POLESTAR Trial Design and Methods
The POLESTAR trial was a randomized, double-blind, placebo-controlled, multicenter study designed to evaluate the efficacy and safety of aumolertinib, a third-generation EGFR TKI, versus placebo in patients aged 18 years or older with locally advanced, unresectable, stage III NSCLC harboring EGFR exon 19 deletions or exon 21 L858R mutations. Patients were required to have an ECOG performance status of 0 or 1, have no disease progression following definitive CRT, and have an interval between the last dose of CRT and randomization of no more than 6 weeks.
Participants were randomized in a 2:1 ratio to receive either 110 mg of aumolertinib once daily or a matching placebo. Treatment continued until BICR-assessed disease progression, unacceptable toxicity, or other discontinuation criteria were met. Stratification factors included EGFR mutation status (exon 19 deletion vs exon 21 L858R mutation), stage (IIIA vs IIIB/C), and CRT method (concurrent vs sequential).
The primary endpoint of the trial was BICR-assessed PFS per RECIST 1.1 criteria, with investigator-assessed PFS serving as a sensitivity analysis. Secondary endpoints included overall survival (OS), overall response rate (ORR), disease control rate (DCR), duration of response (DOR), central nervous system (CNS) PFS, time to death or distant metastases (TTDM), and safety.
From April 28, 2021, to February 25, 2024, 147 patients were enrolled across 43 sites in China. Ninety-four patients were assigned to the aumolertinib arm, and 53 to the placebo arm. Efficacy was evaluated using a modified intention-to-treat population, including 92 patients in the aumolertinib arm and 50 in the placebo arm.
At data cutoff, 73% of patients (n = 69) in the aumolertinib arm were still receiving treatment, compared to 32% (n = 17) in the placebo arm. Notably, 52% of evaluable patients (n = 11/21) who experienced disease progression in the aumolertinib arm continued treatment after progression. In the placebo arm, 85% of evaluable patients (n = 29/34) who experienced disease progression crossed over to receive aumolertinib.

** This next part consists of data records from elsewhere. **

(** Division rounds the exact quotient. *)
Lemma SFdiv_rounded x sy my ey :
  Float.is_finite x = true ->
  let y := S754_finite sy my ey in
  let r := SFdiv prec emax x y in
  let W := (Float.to_Q x / Float.to_Q y)%Q in
  ((Qabs W < bpow (emax - 1))%Q -> Float.is_finite r = true) /\
  (Float.is_finite r = true -> rounded prec emax r W).
Proof.
  intros Hx y r W. subst r y W.
  pose proof (bpow_pos ey) as Hbey.
  assert (Hy0 : (0 < inject_Z (Z.pos my) * bpow ey)%Q).
  { apply Qmult_lt_0_compat; [|done]. by rewrite <- (Zlt_Qlt 0). }
  destruct x as [sx|sx| |sx mx ex]; try discriminate.
  { split; [done|]. intros _.
    apply (rounded_eq _ (Float.to_Q (S754_zero (xorb sx sy))));
      [|apply rounded_exact].
    rewrite !to_Q_zero, to_Q_finite. unfold Qdiv. ring. }
  cbn [SFdiv]. unfold SFdiv_core_binary.
  set (d1 := Zdigits2 (Z.pos mx)). set (d2 := Zdigits2 (Z.pos my)).
  set (e' := Z.min (fexp (d1 + ex - (d2 + ey))) (ex - ey)).
  set (s := ex - ey - e'). assert (Hs : 0 <= s) by (subst s e'; lia).
  set (m' := match s with
             | 0 => Z.pos mx
             | Z.pos _ => Z.shiftl (Z.pos mx) s
             | Z.neg _ => 0
             end).
  assert (Hm' : m' = Z.pos mx * 2 ^ s).
  { subst m'. destruct s as [|p|p] eqn:E; [lia| |lia].
    by rewrite Z.shiftl_mul_pow2. }
  clearbody m'.
  pose proof (Z.div_mod m' (Z.pos my) ltac:(lia)) as Hdm.
  pose proof (Z.mod_pos_bound m' (Z.pos my) ltac:(lia)) as Hmb.
  unfold Z.div, Z.modulo in Hdm, Hmb.
  pose proof (div_digits (Z.pos mx) (Z.pos my) s ltac:(lia) ltac:(lia) Hs) as Hdig.
  rewrite <- Hm' in Hdig. unfold Z.div in Hdig.
  destruct (Z.div_eucl m' (Z.pos my)) as [q rm]. cbn [fst snd] in *.
  assert (Hp : 0 < 2 ^ s) by (apply Z.pow_pos_nonneg; lia).
  assert (Hq0 : 0 <= q) by nia.
  set (V := (inject_Z (Z.pos mx) * bpow ex / (inject_Z (Z.pos my) * bpow ey))%Q).
  assert (HW : (Float.to_Q (S754_finite sx mx ex) /
                Float.to_Q (S754_finite sy my ey)
                == sgnQ (xorb sx sy) V)%Q).
  { rewrite !to_Q_finite, sgnQ_div by lra. reflexivity. }
  pose proof (bpow_pos e') as Hbe'. pose proof (bpow_pos ex) as Hbex.
  assert (Hmy : (0 < inject_Z (Z.pos my))%Q) by (by rewrite <- (Zlt_Qlt 0)).
  assert (HV0 : (0 <= V)%Q).
  { subst V. apply Qle_shift_div_l; [done|].
    assert (0 <= inject_Z (Z.pos mx) * bpow ex)%Q
      by (apply Qmult_le_0_compat; [by rewrite <- (Zle_Qle 0)|lra]).
    lra. }
  assert (HV : (V * inject_Z (Z.pos my) == inject_Z m' * bpow e')%Q).
  { subst V. rewrite Hm', inject_Z_pow2_bpow by done.
    replace (s + e') with (ex - ey) by (subst s; lia).
    rewrite bpow_sub. field. split; lra. }
  destruct (round_aux_rounded (xorb sx sy) q e' (new_location (Z.pos my) rm) V)
    as [H1 H2]; [done| | | |].
  - eapply Z.le_trans; [apply Z.le_min_l|]. apply fexp_mono. subst d1 d2 s. lia.
  - apply (Qmult_le_r _ _ (inject_Z (Z.pos my))); [done|]. rewrite HV.
    assert (H : (inject_Z q * bpow e' * inject_Z (Z.pos my)
                 == inject_Z (q * Z.pos my) * bpow e')%Q)
      by (rewrite inject_Z_mult; ring).
    rewrite H. apply Qmult_le_compat_r; [|lra].
    rewrite <- Zle_Qle. nia.
  - apply (Qmult_lt_r _ _ (inject_Z (Z.pos my))); [done|]. rewrite HV.
    assert (H : (inject_Z (q + 1) * bpow e' * inject_Z (Z.pos my)
                 == inject_Z ((q + 1) * Z.pos my) * bpow e')%Q)
      by (rewrite inject_Z_mult; ring).
    rewrite H. apply Qmult_lt_compat_r; [lra|].
    rewrite <- Zlt_Qlt. nia.
  - split.
    + intros Hlt. apply H1. rewrite HW in Hlt.
      by rewrite Qabs_sgnQ_nonneg in Hlt.
    + intros Hf. destruct (H2 Hf) as [_ Hr].
      by apply (rounded_eq _ _ _ (Qeq_sym _ _ HW)).
Qed.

Additional Efficacy Outcomes
Aumolertinib demonstrated an ORR of 57% (95% CI, 46%-67%) compared to 22% (95% CI, 11%-34%) for placebo (OR, 4.58; 95% CI, 2.07-10.14; P < .0001). The DCRs were 96% (95% CI, 92%-100%) and 74% (95% CI, 62%-86%), respectively (OR, 8.53; 95% CI, 2.54-28.66; P = .0001). The median DOR was 16.59 months (95% CI, 15.05-NR) in the aumolertinib arm versus 7.10 months (95% CI, 1.71-17.51) in the placebo arm (HR, 0.476; 95% CI, 0.168-1.349; P = 0.1557).
At a median follow-up of 16.6 months for the aumolertinib group and 14.9 months for the placebo group, overall survival (OS) data reached 9.8% maturity for the experimental arm and 6.0% maturity for the control arm. The median OS was not reached in either group.
The median CNS PFS was not reached (95% CI, NR-NR) in both arms (HR, 0.33; 95% CI, 0.12-0.92; P = .0270). The median TTDM was not reached (95% CI, NR-NR) in the aumolertinib arm versus not reached (95% CI, 3.84-NR) in the placebo arm (HR, 0.21; 95% CI, 0.09-0.49; P < .0001).
Safety Profile
Regarding safety, any-grade treatment-related adverse events (TRAEs) occurred in 84.0% of patients in the aumolertinib arm and 43.4% of patients in the placebo arm. Grade 3 or higher TRAEs occurred in 9.6% and 1.9% of patients, respectively. Serious TRAEs were reported in 6.4% of patients in the experimental arm versus 1.9% in the control arm.
TRAEs did not lead to death in either arm. TRAEs led to treatment interruption (13.8% vs 0%), treatment reduction (4.3% vs 0%), and treatment discontinuation (2.1% vs 1.9%) in the aumolertinib versus placebo arm, respectively.